It’s okay to say “no” and to set boundaries.
It’s okay to remain when everyone else has walked away.
It’s okay to walk a new path and to be on a new journey.
It’s okay ro discover myself.
It’s okay to not have it all together.
Some days will not be perfect, and that’s okay.
It’s okay if I’m wrong (I think I actually like this — takes the pressure off!).
It’s okay to be weak. I don’t have to always be strong.
It’s okay to go slow.
It’s okay to process slow. It’s okay to read my Bible slow. It’s okay if I don’t catch “it” as fast as everyone else.
It’s okay to develop.
It’s okay for this blog to develop, for my artistic abilities to develop, for musical abilities to develop, and for photography skills to develop.
It’s okay to start over.
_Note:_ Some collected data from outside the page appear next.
(* ===== verification/Win32LoopSpec.v ===== *)
(** * The invariant of the event loop of the Windows build

    The hooks of the looper follow the objects: an active object that watches
    its descriptor has exactly one hook, which wants exactly the events of the
    object.  Every operation keeps this, waiting included, whatever Win32
    answers and whatever the other threads do to the socket pairs meanwhile. *)

From S2P Require Import Prelude Effects DList Os Sysdeps Wire Globals Fdevent FdeventFacts FdeventLoop FdeventReg FdeventSpec BipBuffer BipSpec Win32 Win32Spec Win32Events Win32EventsSpec.

Import Win32 WinEvents.

(** ** Hooks *)

(** Entry [i] of the table of descriptors is in use by class [c]; an end of a
    socket pair leads to its pair. *)
Definition open_fh (w : win) (i : nat) (c : FHClass) : Prop :=
  Z.of_nat i < _win32_fh_count w /\
  exists r, _win32_fhs w !! i = Some r /\ clazz r = Some c /\ (c = _fh_socketpair_class -> u r <> 0).

(** The pointers of the hook are those of the class. *)
Definition points (c : FHClass) (k : EventHook) : Prop :=
  prepare k = Some c /\ peek k = Some c /\
  start k = match c with _fh_file_class => None | _ => Some c end /\
  stop_ k = match c with _fh_socket_class => Some c | _ => None end /\
  check k = match c with _fh_socket_class => Some c | _ => None end.

Definition hook_ok (w : win) (k : EventHook) : Prop :=
  0 < wanted k <= 255 /\ exists c, open_fh w (hk_fh k) c /\ points c k.

Record looper_ok (w : win) (l : list EventHook) : Prop := {
  lo_win : win_ok w;
  lo_hooks : Forall (hook_ok w) l;
  lo_nodup : NoDup (hk_fh <$> l);
}.

(** The events the looper waits for on entry [i]. *)
Definition hook_mask (l : list EventHook) (i : nat) : Z :=
  from_option wanted 0 (l !! event_looper_find_p l (Some i)).

Lemma find_p_spec l i :
  (exists k, l !! event_looper_find_p l (Some i) = Some k /\ hk_fh k = i) \/
  (event_looper_find_p l (Some i) = length l /\ i ∉ hk_fh <$> l).
Proof.
  induction l as [|k l IH]; [right; split; [done|apply not_elem_of_nil]|].
  cbn [event_looper_find_p]. case_bool_decide as E; [left; exists k; by injection E as ->|].
  destruct IH as [(k' & Hk & E')|[El Hn]]; [left; eauto|right]. split; [simpl; by rewrite El|].
  rewrite fmap_cons, not_elem_of_cons. split; [congruence|done].
Qed.

Lemma find_p_none l : event_looper_find_p l None = length l.
Proof. induction l as [|k l IH]; [done|]. cbn. by rewrite IH. Qed.

(** The position of a hook is found. *)
Lemma find_p_at l j k : NoDup (hk_fh <$> l) -> l !! j = Some k -> event_looper_find_p l (Some (hk_fh k)) = j.
Proof.
  intros Hn Hj. destruct (find_p_spec l (hk_fh k)) as [(k' & Hk & E)|[_ Hx]].
  - apply (NoDup_lookup _ _ _ (hk_fh k) Hn); by rewrite list_lookup_fmap, ?Hk, ?Hj; cbn; rewrite ?E.
  - exfalso. apply Hx. apply list_elem_of_fmap. exists k. split; [done|]. by eapply list_elem_of_lookup_2.
Qed.

Lemma hook_mask_at l j k : NoDup (hk_fh <$> l) -> l !! j = Some k -> hook_mask l (hk_fh k) = wanted k.
Proof. intros Hn Hj. unfold hook_mask. by rewrite (find_p_at l j k Hn Hj), Hj. Qed.

Lemma hook_mask_none l i : i ∉ hk_fh <$> l -> hook_mask l i = 0.
Proof.
  intros Hn. unfold hook_mask. destruct (find_p_spec l i) as [(k & Hk & E)|[-> _]].
  - exfalso. apply Hn, list_elem_of_fmap. exists k. split; [done|]. by eapply list_elem_of_lookup_2.
  - by rewrite lookup_ge_None_2.
Qed.

Lemma hook_mask_cases l i : NoDup (hk_fh <$> l) ->
  (exists j k, l !! j = Some k /\ hk_fh k = i /\ event_looper_find_p l (Some i) = j /\ hook_mask l i = wanted k) \/
  (i ∉ hk_fh <$> l /\ event_looper_find_p l (Some i) = length l /\ hook_mask l i = 0).
Proof.
  intros Hn. destruct (find_p_spec l i) as [(k & Hk & E)|[El Hx]].
  - left. exists (event_looper_find_p l (Some i)), k. split_and!; [done|done|done|]. subst i. by eapply hook_mask_at.
  - right. split_and!; [done|done|by apply hook_mask_none].
Qed.

(** The masks see the descriptors and the wanted events only. *)
Definition sig (k : EventHook) : nat * Z := (hk_fh k, wanted k).

Lemma hook_mask_sig l l' i : sig <$> l' = sig <$> l -> hook_mask l' i = hook_mask l i.
Proof.
  revert l'. induction l as [|k l IH]; intros [|k' l'] E; try done.
  injection E as Ef Ew E. unfold hook_mask in *. cbn [event_looper_find_p]. rewrite Ef.
  case_bool_decide; [done|]. cbn. by apply IH.
Qed.

(** Replacing the mask of one entry. *)
Lemma hook_mask_insert l j k k' i : NoDup (hk_fh <$> l) -> l !! j = Some k -> hk_fh k' = hk_fh k ->
  hook_mask (<[j := k']> l) i = if decide (i = hk_fh k) then wanted k' else hook_mask l i.
Proof.
  intros Hn Hj E. assert (El : hk_fh <$> <[j := k']> l = hk_fh <$> l).
  { rewrite list_fmap_insert, E. apply list_insert_id. by rewrite list_lookup_fmap, Hj. }
  case_decide as Ei.
  - subst i. rewrite <- E. apply (hook_mask_at _ j); [by rewrite El|].
    apply list_lookup_insert_eq. by eapply lookup_lt_Some.
  - destruct (hook_mask_cases l i Hn) as [(m & km & Hm & <- & _ & ->)|(Hx & _ & ->)].
    + apply (hook_mask_at _ m); [by rewrite El|]. rewrite list_lookup_insert_ne; [done|]. intros <-. congruence.
    + apply hook_mask_none. by rewrite El.
Qed.

Lemma hook_mask_snoc l k i : hk_fh k ∉ hk_fh <$> l -> NoDup (hk_fh <$> l) ->
  hook_mask (l ++ [k]) i = if decide (i = hk_fh k) then wanted k else hook_mask l i.
Proof.
  intros Hx Hn. assert (Hn' : NoDup (hk_fh <$> l ++ [k])).
  { rewrite fmap_app. apply NoDup_app. split_and!; [done| |apply NoDup_singleton]. set_solver. }
  case_decide as Ei.
  - subst i. apply (hook_mask_at _ (length l)); [done|]. by apply list_lookup_middle.
  - destruct (hook_mask_cases l i Hn) as [(m & km & Hm & <- & _ & ->)|(Hy & _ & ->)].
    + apply (hook_mask_at _ m); [done|]. by apply lookup_app_l_Some.
    + apply hook_mask_none. rewrite fmap_app. set_solver.
Qed.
While I was never one of those people who felt as if they had to be somewhere by a certain age, I am one of those people who thought they’d be somewhere by a certain season fo life. It’s okay to be where I am.
For the Two in me, it’s okay to invite people into the process, to really guard your heart, and allow the walls to come down simultaneously.
It’s okay to love… but with boundaries, baby girl! :)
It’s okay to let stuff go. If it’s God’s will, it’ll come back even better than before because now it’s developed, and you've developed because you’ve allowed him to work in you.
IT’S OKAY TO LET GO OF LEGALISM.
It’s okay to dream.
Dream again.
DREAM BIG.
Begin again.
(Haha!!! 10 seconds to spare!!!!)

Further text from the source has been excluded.